For each of the five dimensions select one item to form your pricing model. Then compare your pricing model with your competitor pricing models:
|Your pricing model||Competitor A||Competitor B||Competitor C|
Scope: The Scope dimension refers to the granularity of your pricing offer. It involves determining whether you will provide a complete package of products and services or price each attribute individually. Here's an example:
- A software company offers a comprehensive package that includes the core software, customer support, regular updates, and additional modules. Customers pay a single price for the entire package, regardless of whether they use all the features.
Base: The Base dimension focuses on the information base that dominates your pricing decisions.

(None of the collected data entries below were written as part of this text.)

(* ===== verification/RecordFormat.v ===== *)
(** * Credential records on the card ([src/store/record_format.c],
      [src/store/internal.h])

    A credential is a CBOR map in a file named by the hexadecimal credential
    identifier, with a companion [.counter] file that holds the sealed
    signature-counter floor.  The caller-owned buffer appears as its size. *)

From S2P Require Import Prelude Types Sha256 Cbor CtapParse Platform StoreIndex Pin Storage.
From S2P Require Import PinStore.

(** ** Paths ([store/internal.h]) *)

Definition ZF_STORE_RECORD_MAX_SIZE : Z := 800.

Definition zf_store_has_suffix (value suffix : bytes) : bool :=
  (len suffix <=? len value) && memeq (dropZ (len value - len suffix) value) suffix.

(** [snprintf(path, path_size, ZF_APP_DATA_DIR "/%s" suffix, file_name)]: at
    most [path_size - 1] characters. *)
Definition store_path (file_name suffix : bytes) (path_size : Z) : path :=
  takeZ (path_size - 1) (ZF_APP_DATA_DIR ++ str "/" ++ file_name ++ suffix).

Definition zf_store_build_record_path (file_name : bytes) (path_size : Z) : path :=
  store_path file_name [] path_size.
Definition zf_store_build_temp_path (file_name : bytes) (path_size : Z) : path :=
  store_path file_name (str ".tmp") path_size.
Definition zf_store_build_backup_path (file_name : bytes) (path_size : Z) : path :=
  store_path file_name (str ".bak") path_size.
Definition zf_store_build_counter_floor_path (file_name : bytes) (path_size : Z) : path :=
  store_path file_name (str ".counter") path_size.
Definition zf_store_build_counter_floor_temp_path (file_name : bytes) (path_size : Z) : path :=
  store_path file_name (str ".counter.tmp") path_size.

(** ** The counter floor *)

Definition ZF_COUNTER_FLOOR_MAGIC : Z := 0x53434632.
Definition ZF_COUNTER_FLOOR_VERSION : Z := 1.
Definition ZF_COUNTER_RESERVATION_WINDOW : Z := 32.   (* [zerofido_types.h] *)

Record ZfCounterFloorSeal := {
  floor_magic : Z;
  floor_sign_count : Z;
  floor_binding : bytes;
}.

Record ZfCounterFloorFile := {
  floor_version : Z;
  floor_iv : bytes;
  floor_sealed : bytes;
}.

(** [sizeof]; neither structure has padding, and the target is little-endian. *)
Definition sizeof_ZfCounterFloorFile : Z := 52.

Definition floor_seal_image (s : ZfCounterFloorSeal) : bytes :=
  le_bytes 4 (floor_magic s) ++ le_bytes 4 (floor_sign_count s) ++ floor_binding s.

Definition floor_seal_of_image (raw : bytes) : ZfCounterFloorSeal :=
  {| floor_magic := le_value (takeZ 4 raw); floor_sign_count := le_value (takeZ 4 (dropZ 4 raw));
     floor_binding := takeZ 24 (dropZ 8 raw) |}.

Definition floor_image (f : ZfCounterFloorFile) : bytes :=
  le_bytes 4 (floor_version f) ++ floor_iv f ++ floor_sealed f.

Definition floor_of_image (raw : bytes) : ZfCounterFloorFile :=
  {| floor_version := le_value (takeZ 4 raw); floor_iv := takeZ 16 (dropZ 4 raw);
     floor_sealed := takeZ 32 (dropZ 20 raw) |}.

Definition zf_record_compute_counter_binding_fields (credential_id : bytes) (created_at : Z) : bytes :=
  takeZ 24 (zf_crypto_sha256 (credential_id ++ le_bytes 4 created_at)).

Definition zf_counter_reserved_high_water (sign_count : Z) : Z :=
  let available := UINT32_MAX - sign_count in
  if available <? ZF_COUNTER_RESERVATION_WINDOW then UINT32_MAX
  else sign_count + ZF_COUNTER_RESERVATION_WINDOW.

(** The comparisons after the seal is decrypted: the counter it holds. *)
Definition floor_opens (plain : ZfCounterFloorSeal) (credential_id : bytes) (created_at : Z) : option Z :=
  if negb (floor_magic plain =? ZF_COUNTER_FLOOR_MAGIC) then None
  else if zf_crypto_constant_time_equal (floor_binding plain)
            (zf_record_compute_counter_binding_fields credential_id created_at) 24
  then Some (floor_sign_count plain) else None.

(** ** Decoding, the part that needs no key *)

Definition ZF_STORE_FORMAT_VERSION : Z := 1.   (* [zerofido_types.h] *)
Definition ZF_STORE_VERSION : Z := ZF_STORE_FORMAT_VERSION.
Definition ZF_RECORD_HMAC_SECRET_STORAGE_LEN : Z := ZF_HMAC_SECRET_LEN * 2.

Definition ZfRecordKeyVersion : Z := 1.
Definition ZfRecordKeyCredentialId : Z := 2.
Definition ZfRecordKeyRpId : Z := 3.
Definition ZfRecordKeyUserId : Z := 4.
Definition ZfRecordKeyUserName : Z := 5.
Definition ZfRecordKeyDisplayName : Z := 6.
Definition ZfRecordKeyPublicX : Z := 7.
Definition ZfRecordKeyPublicY : Z := 8.
Definition ZfRecordKeyPrivateWrapped : Z := 9.
Definition ZfRecordKeyPrivateIv : Z := 10.
Definition ZfRecordKeySignCount : Z := 11.
Definition ZfRecordKeyCreatedAt : Z := 12.
Definition ZfRecordKeyResidentKey : Z := 13.
Definition ZfRecordKeyCredProtect : Z := 14.
Definition ZfRecordKeyHmacSecretWrapped : Z := 15.
Definition ZfRecordKeyHmacSecretIv : Z := 16.
Definition ZfRecordKeyCounterFloor : Z := 17.

(** The text that fits [out_size] with its terminator and has no NUL. *)
Definition zf_copy_text_field (out_size : Z) (data : bytes) : fallible bytes :=
  if (out_size <=? len data) || existsb (fun b => b =? 0) data then fail else Ok data.

Definition hex_digit (nibble : Z) : Z := nth (Z.to_nat nibble) (str "0123456789abcdef") 0.

Fixpoint zf_store_record_format_hex_encode (data : bytes) : bytes :=
  match data with
  | [] => []
  | b :: data =>
      hex_digit (Z.land (Z.shiftr b 4) 0x0F) :: hex_digit (Z.land b 0x0F) ::
      zf_store_record_format_hex_encode data
  end.

Definition zf_record_id_matches_file_name (credential_id file_name : bytes) : bool :=
  (len credential_id =? ZF_CREDENTIAL_ID_LEN) &&
  memeq (zf_store_record_format_hex_encode credential_id) file_name.

Definition is_hex_digit (ch : Z) : bool :=
  (0x30 <=? ch) && (ch <=? 0x39) || (0x61 <=? ch) && (ch <=? 0x66).

Definition zf_store_record_format_is_record_name (name : bytes) : bool :=
  (len name =? ZF_CREDENTIAL_ID_LEN * 2) && forallb is_hex_digit name.

Definition zf_record_decode_text (out_size : Z) (cursor : ZfCborCursor) :
    fallible (bytes * ZfCborCursor) :=
  let! (ptr, cursor) := zf_cbor_read_text_ptr cursor in
  let! text := zf_copy_text_field out_size ptr in Ok (text, cursor).

Definition zf_record_decode_bytes (expected_size : Z) (cursor : ZfCborCursor) :
    fallible (bytes * ZfCborCursor) :=
  let! (ptr, cursor) := zf_cbor_read_bytes_ptr cursor in
  if negb (len ptr =? expected_size) then fail else Ok (ptr, cursor).

Definition zf_record_decode_version (cursor : ZfCborCursor) : fallible (Z * ZfCborCursor) :=
  let! (raw, cursor) := zf_cbor_read_uint cursor in
  if UINT32_MAX <? raw then fail else Ok (raw, cursor).

Definition zf_record_decode_user_id (cursor : ZfCborCursor) : fallible (bytes * ZfCborCursor) :=
  let! (ptr, cursor) := zf_cbor_read_bytes_ptr cursor in
  if ZF_MAX_USER_ID_LEN <? len ptr then fail else Ok (ptr, cursor).

Definition zf_record_decode_counter (cursor : ZfCborCursor) : fallible (Z * ZfCborCursor) :=
  let! (raw, cursor) := zf_cbor_read_uint cursor in
  if UINT32_MAX <? raw then fail else Ok (raw, cursor).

You need to consider three key bases: Cost, Competitors' prices, and Customer value. Here's an example:
- An e-commerce retailer sets prices based on competitor analysis. They monitor the prices of similar products offered by their competitors and adjust their prices to stay competitive within the market.
Influence: The Influence dimension considers the extent to which the seller or the buyer has the ability to influence the price. It encompasses various pricing approaches, including pricelist-based pricing, negotiation-based pricing, result-based pricing, pay-what-you-want pricing, auction-based pricing, and exogenous pricing. Here's an example:
- A consulting firm adopts negotiation-based pricing for their services. They have a base price for their consulting packages, but they allow clients to negotiate the final price based on the specific requirements and scope of the project.
Formula: The Formula dimension focuses on how price is connected with volume. It involves selecting the appropriate formula for pricing, such as fixed pricing regardless of volume, fixed fee plus per unit rate, assured purchase volume plus per unit rate, per unit rate with a ceiling, or per unit price. Here's an example:
- A printing company offers a per unit rate with a ceiling for bulk orders. The price per unit decreases as the volume increases, but beyond a certain threshold, the price remains constant, providing cost savings for large print runs.
Temporal Rights: The Temporal Rights dimension pertains to the duration of customer rights to use the offering. It includes options like perpetual ownership, leasing, rentals, subscriptions, or pay-per-use models. Here's an example:
- A car rental company offers rentals for a specified period. Customers have the temporal right to use the car for the duration of the rental agreement, and once the agreement expires, they must return the vehicle.
By following the SBIFT framework and considering the dimensions of Scope, Base, Influence, Formula, and Temporal rights, businesses can develop effective pricing models that align with their offerings and market dynamics.